Schweres Erdbeben erschüttert Venezuela
Nach dem verheerenden Erdbeben in Venezuela, das als die schlimmste Naturkatastrophe der letzten 30 Jahre gilt, suchen Rettungskräfte unermüdlich nach Überlebenden. Besonders tragisch ist der Fall einer Mutter, die noch immer vermisst wird, während ihr Sohn lebend aus den Trümmern geborgen werden konnte. „Ihr Sohn wurde lebend aus den Trümmern geborgen. Von ihr fehlt jede Spur“, berichtete ein Augenzeuge. Das Beben der Stärke 7,2 auf der Richterskala erschütterte am 26. Juni 2026 weite Teile des Landes und richtete massive Zerstörungen an.
Langsame Hilfe der Regierung
Die venezolanische Regierung hat zwar Rettungsmaßnahmen eingeleitet, doch die Hilfe kommt nur langsam voran. Kritiker werfen der Regierung von Präsident Nicolás Maduro vor, nicht ausreichend auf die Katastrophe vorbereitet gewesen zu sein. „Es fehlt an schwerem Gerät, um die Trümmer zu beseitigen, und die medizinische Versorgung ist völlig unzureichend“, sagte ein lokaler Helfer. In Caracas, der Hauptstadt, sind ganze Stadtviertel eingestürzt. Schätzungen zufolge sind mindestens 500 Menschen ums Leben gekommen, Tausende wurden verletzt.

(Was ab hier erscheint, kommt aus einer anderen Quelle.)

(** One turn of the loop of [parseNDEFMessage], entered with
    [offset < len data]: what is printed, and the offset of the next record
    when the loop goes on ([None] for [break]). *)
Definition parseRecord (data : list byte) (offset : nat)
  : RecordBody * option nat :=
  let h := decodeHeader (byteAt data offset) in
  let offset := offset + 1 in
  if (len data <=? offset)%nat then (MissingTypeLength, None) else
  let typeLength := byteAt data offset in
  let offset := offset + 1 in
  match
    (if sr h then
       if (len data <=? offset)%nat then None
       else Some (Byte.to_N (byteAt data offset), offset + 1)
     else
       if (len data <=? offset + 3)%nat then None
       else Some (be32 (byteAt data offset) (byteAt data (offset + 1))
                       (byteAt data (offset + 2)) (byteAt data (offset + 3)),
                  offset + 4))
  with
  | None => (MissingPayloadLength typeLength, None)
  | Some (payloadLength, offset) =>
  match
    (if il h then
       if (len data <=? offset)%nat then None
       else Some (byteAt data offset, offset + 1)
     else Some (x00, offset))
  with
  | None => (MissingIDLength typeLength payloadLength, None)
  | Some (idLength, offset) =>
  match
    (if (0 <? int_of_byte typeLength)%nat then
       if (len data <? offset + int_of_byte typeLength)%nat then None
       else Some (slice data offset (offset + int_of_byte typeLength),
                  offset + int_of_byte typeLength)
     else Some ([], offset))
  with
  | None => (TypeExceeds typeLength payloadLength idLength, None)
  | Some (recordType, offset) =>
  match
    (if il h && (0 <? int_of_byte idLength)%nat then
       if (len data <? offset + int_of_byte idLength)%nat then None
       else Some (slice data offset (offset + int_of_byte idLength),
                  offset + int_of_byte idLength)
     else Some ([], offset))
  with
  | None => (IDExceeds typeLength payloadLength idLength recordType, None)
  | Some (id, offset) =>
      if (0 <? payloadLength)%N then
        if (len data <? offset + N.to_nat payloadLength)%nat then
          let remaining := len data - offset in
          if (0 <? remaining)%nat then
            let payload := sliceFrom data offset in
            (PayloadExceeds typeLength payloadLength idLength recordType id
               remaining payload (viewPartial typeLength recordType payload),
             None)
          else
            (PayloadExceeds typeLength payloadLength idLength recordType id
               remaining [] NotParsed, None)
        else
          let payload := slice data offset (offset + N.to_nat payloadLength) in
          (Parsed typeLength payloadLength idLength recordType id payload
             (viewPayload typeLength recordType payload),
           if me h then None else Some (offset + N.to_nat payloadLength))
      else
        (Parsed typeLength payloadLength idLength recordType id [] NotParsed,
         if me h then None else Some offset)
  end end end end.

(** The loop of [parseNDEFMessage].  Every turn that goes on moves the
    offset forward, so [len data] turns are enough; [None] means that the
    turns ran out (see [parseLoop_total]). *)
Fixpoint parseLoop (fuel : nat) (data : list byte) (offset recordNum : nat)
  : option (list RecordReport) :=
  if (offset <? len data)%nat then
    match fuel with
    | O => None
    | S fuel' =>
        let r := parseRecord data offset in
        let report := mkReport recordNum (decodeHeader (byteAt data offset)) (fst r) in
        match snd r with
        | None => Some [report]
        | Some offset' =>
            option_map (cons report) (parseLoop fuel' data offset' (S recordNum))
        end
    end
  else Some [].

(** [parseNDEFMessage]: the records printed for a message; the empty list
    stands for the line "(Empty NDEF message)". *)
Definition parseNDEFMessage (data : list byte) : list RecordReport :=
  match parseLoop (len data) data 0 1 with
  | Some reports => reports
  | None => []
  end.

(** The URI shown for a record, if its payload was read as a URI. *)
Definition recordURI (r : RecordReport) : option string :=
  match body r with
  | Parsed _ _ _ _ _ _ (URIPayload v) => URI.shownURI v
  | PayloadExceeds _ _ _ _ _ _ _ (URIPayload v) => URI.shownURI v
  | _ => None
  end.

End NDEF.

(** ** TLV blocks of the data area *)

Module TLV.

(** What [analyzeNDEFStructure] prints for one TLV block. *)
Inductive TLVEntry : Type :=
| Null
| NDEFMissingLength
| NDEFEmpty
| NDEFTruncated (length : byte) (remaining : nat) (partial : list byte)
    (records : list NDEF.RecordReport)
| NDEFMessage (length : byte) (ndefData : list byte)
    (records : list NDEF.RecordReport)
| Terminator (complete : bool)
| Proprietary (length : option byte)
| Invalid.

(** The lines of the analysis: one per TLV type byte read, with the page and
    the byte in the page where it was read, and the two lines that stand
    alone. *)
Inductive Report : Type :=
| Entry (currentPage : Z) (byteInPage : nat) (tlvType : byte) (e : TLVEntry)
| NoNDEFFound
| NoData.

(** One turn of the loop: go on from a new offset, or [return]. *)
Inductive Step : Type :=
| Continue (e : TLVEntry) (offset : nat) (foundNDEF : bool)
| Return (e : TLVEntry).

Definition tlvStep (data : list byte) (offset : nat) (foundNDEF : bool) : Step :=
  let tlvType := byteAt data offset in
  match tlvType with
  | x00 => Continue Null (offset + 1) foundNDEF
  | x03 =>
      if (len data <=? offset + 1)%nat then
        Continue NDEFMissingLength (offset + 1) true
      else
        let length := byteAt data (offset + 1) in
        if (int_of_byte length =? 0)%nat then
          Continue NDEFEmpty (offset + 2) true
        else if (len data <? offset + 2 + int_of_byte length)%nat then
          let remaining := len data - offset - 2 in
          if (0 <? remaining)%nat then
            let ndefData := slice data (offset + 2) (offset + 2 + remaining) in
            Return (NDEFTruncated length remaining ndefData
                      (NDEF.parseNDEFMessage ndefData))
          else Return (NDEFTruncated length remaining [] [])
        else
          let ndefData := slice data (offset + 2) (offset + 2 + int_of_byte length) in
          Continue (NDEFMessage length ndefData (NDEF.parseNDEFMessage ndefData))
                   (offset + 2 + int_of_byte length) true
  | xfe => Return (Terminator foundNDEF)
  | _ =>
      if (1 <=? Byte.to_N tlvType)%N && (Byte.to_N tlvType <=? 0xFD)%N then
        if (offset + 1 <? len data)%nat then
          let length := byteAt data (offset + 1) in
          Continue (Proprietary (Some length)) (offset + 2 + int_of_byte length)
                   foundNDEF
        else Continue (Proprietary None) (offset + 1) foundNDEF
      else Continue Invalid (offset + 1) foundNDEF
  end.

(** The loop of [analyzeNDEFStructure].  Every turn moves the offset
    forward, so [len data - offset] turns are enough; [None] means that the
    turns ran out (see [tlvLoop_total]). *)
Fixpoint tlvLoop (fuel : nat) (data : list byte) (startPage : Z)
    (offset : nat) (foundNDEF : bool) : option (list Report) :=
  if (offset <? len data)%nat then
    match fuel with
    | O => None
    | S fuel' =>
        let tlvType := byteAt data offset in
        let currentPage := (startPage + Z.of_nat (offset / 4))%Z in
        let byteInPage := offset mod 4 in
        match tlvStep data offset foundNDEF with
        | Continue e offset' foundNDEF' =>
            option_map (cons (Entry currentPage byteInPage tlvType e))
                       (tlvLoop fuel' data startPage offset' foundNDEF')
        | Return e => Some [Entry currentPage byteInPage tlvType e]
        end
    end
  else Some (if foundNDEF then [] else [NoNDEFFound]).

Internationale Hilfe angefragt
Die venezolanische Regierung hat internationale Hilfe angefragt, doch die politischen Spannungen erschweren die Koordination. Die USA und die EU haben bereits Unterstützung zugesagt, aber die logistischen Herausforderungen sind enorm. „Wir brauchen dringend Zelte, Medikamente und Wasser“, erklärte der Koordinator des Roten Kreuzes in Venezuela. Die Suche nach Überlebenden konzentriert sich auf die am stärksten betroffenen Gebiete, darunter Caracas und die Küstenregionen.
Betroffenheit und Trauer
Die venezolanische Bevölkerung ist tief getroffen. In den Straßen von Caracas versammeln sich Angehörige, um nach ihren Vermissten zu suchen. „Ich habe meine ganze Familie verloren“, schluchzte eine ältere Frau vor einem Trümmerhaufen. Die Regierung hat eine dreitägige Staatstrauer ausgerufen. Unterdessen warnen Experten vor Nachbeben, die weitere Schäden verursachen könnten. Die Rettungsarbeiten werden noch Tage oder sogar Wochen andauern.